(Records from a data collection)
^^^^^^^^^^^^^^^^

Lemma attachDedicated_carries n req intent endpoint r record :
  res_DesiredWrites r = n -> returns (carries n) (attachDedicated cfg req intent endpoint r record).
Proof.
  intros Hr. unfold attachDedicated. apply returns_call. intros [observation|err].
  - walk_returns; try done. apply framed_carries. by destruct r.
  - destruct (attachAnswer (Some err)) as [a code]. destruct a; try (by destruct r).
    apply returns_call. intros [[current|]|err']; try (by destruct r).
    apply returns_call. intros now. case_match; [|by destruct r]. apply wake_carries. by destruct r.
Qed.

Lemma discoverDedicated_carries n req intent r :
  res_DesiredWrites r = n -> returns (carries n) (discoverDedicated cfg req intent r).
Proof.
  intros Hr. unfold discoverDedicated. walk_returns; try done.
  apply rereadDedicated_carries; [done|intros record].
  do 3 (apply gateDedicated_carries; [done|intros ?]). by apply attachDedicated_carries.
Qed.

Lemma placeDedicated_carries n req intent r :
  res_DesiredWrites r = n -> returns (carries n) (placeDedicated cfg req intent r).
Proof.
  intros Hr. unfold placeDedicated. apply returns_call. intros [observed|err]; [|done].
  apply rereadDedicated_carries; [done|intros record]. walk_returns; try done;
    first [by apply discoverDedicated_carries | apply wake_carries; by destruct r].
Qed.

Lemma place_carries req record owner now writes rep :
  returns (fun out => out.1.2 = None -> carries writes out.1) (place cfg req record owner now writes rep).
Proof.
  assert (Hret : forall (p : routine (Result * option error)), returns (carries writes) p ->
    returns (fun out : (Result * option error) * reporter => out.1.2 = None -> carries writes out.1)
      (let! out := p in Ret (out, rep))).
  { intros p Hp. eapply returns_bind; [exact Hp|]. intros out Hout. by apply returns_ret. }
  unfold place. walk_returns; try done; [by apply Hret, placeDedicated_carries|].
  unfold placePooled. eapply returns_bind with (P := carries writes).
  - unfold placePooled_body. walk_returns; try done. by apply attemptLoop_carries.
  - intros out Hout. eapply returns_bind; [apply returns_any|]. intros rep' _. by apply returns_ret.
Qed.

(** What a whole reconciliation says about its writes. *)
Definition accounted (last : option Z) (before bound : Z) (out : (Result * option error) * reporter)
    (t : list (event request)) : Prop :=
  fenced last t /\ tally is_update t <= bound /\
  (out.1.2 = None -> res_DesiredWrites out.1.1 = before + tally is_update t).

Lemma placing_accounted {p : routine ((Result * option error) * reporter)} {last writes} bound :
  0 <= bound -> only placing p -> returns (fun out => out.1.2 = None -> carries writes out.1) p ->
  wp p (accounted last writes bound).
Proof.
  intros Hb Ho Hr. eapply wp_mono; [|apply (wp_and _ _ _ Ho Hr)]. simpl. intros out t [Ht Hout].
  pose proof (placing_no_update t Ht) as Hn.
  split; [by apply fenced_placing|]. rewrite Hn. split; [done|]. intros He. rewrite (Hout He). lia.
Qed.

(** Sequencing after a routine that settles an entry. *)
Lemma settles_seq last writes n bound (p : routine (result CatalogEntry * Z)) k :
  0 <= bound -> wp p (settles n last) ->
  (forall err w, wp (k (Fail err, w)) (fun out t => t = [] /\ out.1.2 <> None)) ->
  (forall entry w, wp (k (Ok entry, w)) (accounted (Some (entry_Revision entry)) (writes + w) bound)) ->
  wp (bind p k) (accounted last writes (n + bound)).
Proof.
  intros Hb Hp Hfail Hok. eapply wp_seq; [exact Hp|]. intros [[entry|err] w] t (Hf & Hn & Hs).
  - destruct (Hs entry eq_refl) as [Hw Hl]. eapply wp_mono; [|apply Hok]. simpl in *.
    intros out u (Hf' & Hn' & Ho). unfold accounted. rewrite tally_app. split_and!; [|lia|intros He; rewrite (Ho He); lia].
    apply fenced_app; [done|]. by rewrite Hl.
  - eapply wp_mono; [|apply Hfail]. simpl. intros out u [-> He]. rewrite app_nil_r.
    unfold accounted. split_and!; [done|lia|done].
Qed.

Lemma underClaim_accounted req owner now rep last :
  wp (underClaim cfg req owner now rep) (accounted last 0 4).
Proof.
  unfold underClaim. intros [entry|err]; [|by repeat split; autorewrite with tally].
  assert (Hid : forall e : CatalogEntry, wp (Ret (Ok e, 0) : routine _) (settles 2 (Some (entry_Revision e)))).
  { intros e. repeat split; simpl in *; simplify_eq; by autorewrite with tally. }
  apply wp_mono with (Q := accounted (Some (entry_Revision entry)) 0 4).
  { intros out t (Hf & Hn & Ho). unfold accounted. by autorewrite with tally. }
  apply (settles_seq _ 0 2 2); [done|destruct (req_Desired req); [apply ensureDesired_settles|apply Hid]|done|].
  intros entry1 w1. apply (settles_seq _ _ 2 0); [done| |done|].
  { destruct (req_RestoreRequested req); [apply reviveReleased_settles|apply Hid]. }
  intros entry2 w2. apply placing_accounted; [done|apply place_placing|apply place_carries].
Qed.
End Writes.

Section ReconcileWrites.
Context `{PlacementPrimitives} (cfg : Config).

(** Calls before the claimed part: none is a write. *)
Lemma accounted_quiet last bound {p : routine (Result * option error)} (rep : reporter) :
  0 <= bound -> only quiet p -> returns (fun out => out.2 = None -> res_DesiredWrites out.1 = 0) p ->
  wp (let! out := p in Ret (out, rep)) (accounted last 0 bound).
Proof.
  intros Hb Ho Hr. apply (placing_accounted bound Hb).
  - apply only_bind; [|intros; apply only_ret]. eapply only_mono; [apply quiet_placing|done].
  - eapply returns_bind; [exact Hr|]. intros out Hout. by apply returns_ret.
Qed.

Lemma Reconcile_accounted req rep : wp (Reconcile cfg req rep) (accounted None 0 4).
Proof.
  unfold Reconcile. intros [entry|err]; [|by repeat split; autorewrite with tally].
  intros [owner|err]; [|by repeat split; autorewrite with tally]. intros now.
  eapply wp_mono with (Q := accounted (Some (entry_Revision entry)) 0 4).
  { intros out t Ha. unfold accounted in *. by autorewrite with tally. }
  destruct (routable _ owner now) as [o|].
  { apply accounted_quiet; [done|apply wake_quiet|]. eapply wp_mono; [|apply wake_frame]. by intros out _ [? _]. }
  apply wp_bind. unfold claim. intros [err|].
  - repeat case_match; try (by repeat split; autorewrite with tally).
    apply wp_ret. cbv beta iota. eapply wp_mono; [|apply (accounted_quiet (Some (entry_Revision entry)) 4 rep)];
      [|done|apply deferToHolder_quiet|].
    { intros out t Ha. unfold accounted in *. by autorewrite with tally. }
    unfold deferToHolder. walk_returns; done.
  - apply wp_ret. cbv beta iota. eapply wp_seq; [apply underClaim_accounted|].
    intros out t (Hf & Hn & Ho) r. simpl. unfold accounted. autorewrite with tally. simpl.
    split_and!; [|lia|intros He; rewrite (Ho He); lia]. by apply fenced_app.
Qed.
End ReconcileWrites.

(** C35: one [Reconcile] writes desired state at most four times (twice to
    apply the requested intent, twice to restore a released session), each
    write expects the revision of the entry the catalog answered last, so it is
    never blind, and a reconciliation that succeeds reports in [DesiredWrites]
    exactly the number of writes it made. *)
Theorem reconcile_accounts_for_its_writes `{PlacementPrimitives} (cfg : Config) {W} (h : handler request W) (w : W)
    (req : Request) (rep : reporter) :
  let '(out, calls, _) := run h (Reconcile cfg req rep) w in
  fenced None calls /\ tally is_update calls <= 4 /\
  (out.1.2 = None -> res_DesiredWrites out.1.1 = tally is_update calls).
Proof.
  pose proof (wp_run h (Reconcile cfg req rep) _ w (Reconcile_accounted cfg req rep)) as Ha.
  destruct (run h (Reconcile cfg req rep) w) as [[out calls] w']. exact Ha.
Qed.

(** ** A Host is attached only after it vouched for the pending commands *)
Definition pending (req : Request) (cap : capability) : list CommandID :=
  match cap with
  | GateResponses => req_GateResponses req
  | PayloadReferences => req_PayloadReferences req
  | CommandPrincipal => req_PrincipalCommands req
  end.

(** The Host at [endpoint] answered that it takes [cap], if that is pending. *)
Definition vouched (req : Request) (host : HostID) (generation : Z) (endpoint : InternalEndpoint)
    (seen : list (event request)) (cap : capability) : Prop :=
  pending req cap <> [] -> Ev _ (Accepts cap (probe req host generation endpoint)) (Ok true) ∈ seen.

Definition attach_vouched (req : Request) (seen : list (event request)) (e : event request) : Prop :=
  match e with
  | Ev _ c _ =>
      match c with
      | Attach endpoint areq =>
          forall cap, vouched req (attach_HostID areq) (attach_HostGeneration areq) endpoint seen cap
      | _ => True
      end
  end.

^^^^^^^^^^^^^^^^

* _Problem_
Copy each line above where the string "last" occurs.

* _Your response_
Definition accounted (last : option Z) (before bound : Z) (out : (Result * option error) * reporter)
  fenced last t /\ tally is_update t <= bound /\
Lemma placing_accounted {p : routine ((Result * option error) * reporter)} {last writes} bound :
  wp p (accounted last writes bound).
Lemma settles_seq last writes n bound (p : routine (result CatalogEntry * Z)) k :
  0 <= bound -> wp p (settles n last) ->
  wp (bind p k) (accounted last writes (n + bound)).
Lemma underClaim_accounted req owner now rep last :
  wp (underClaim cfg req owner now rep) (accounted last 0 4).
Lemma accounted_quiet last bound {p : routine (Result * option error)} (rep : reporter) :
  wp (let! out := p in Ret (out, rep)) (accounted last 0 bound).
    write expects the revision of the entry the catalog answered last, so it is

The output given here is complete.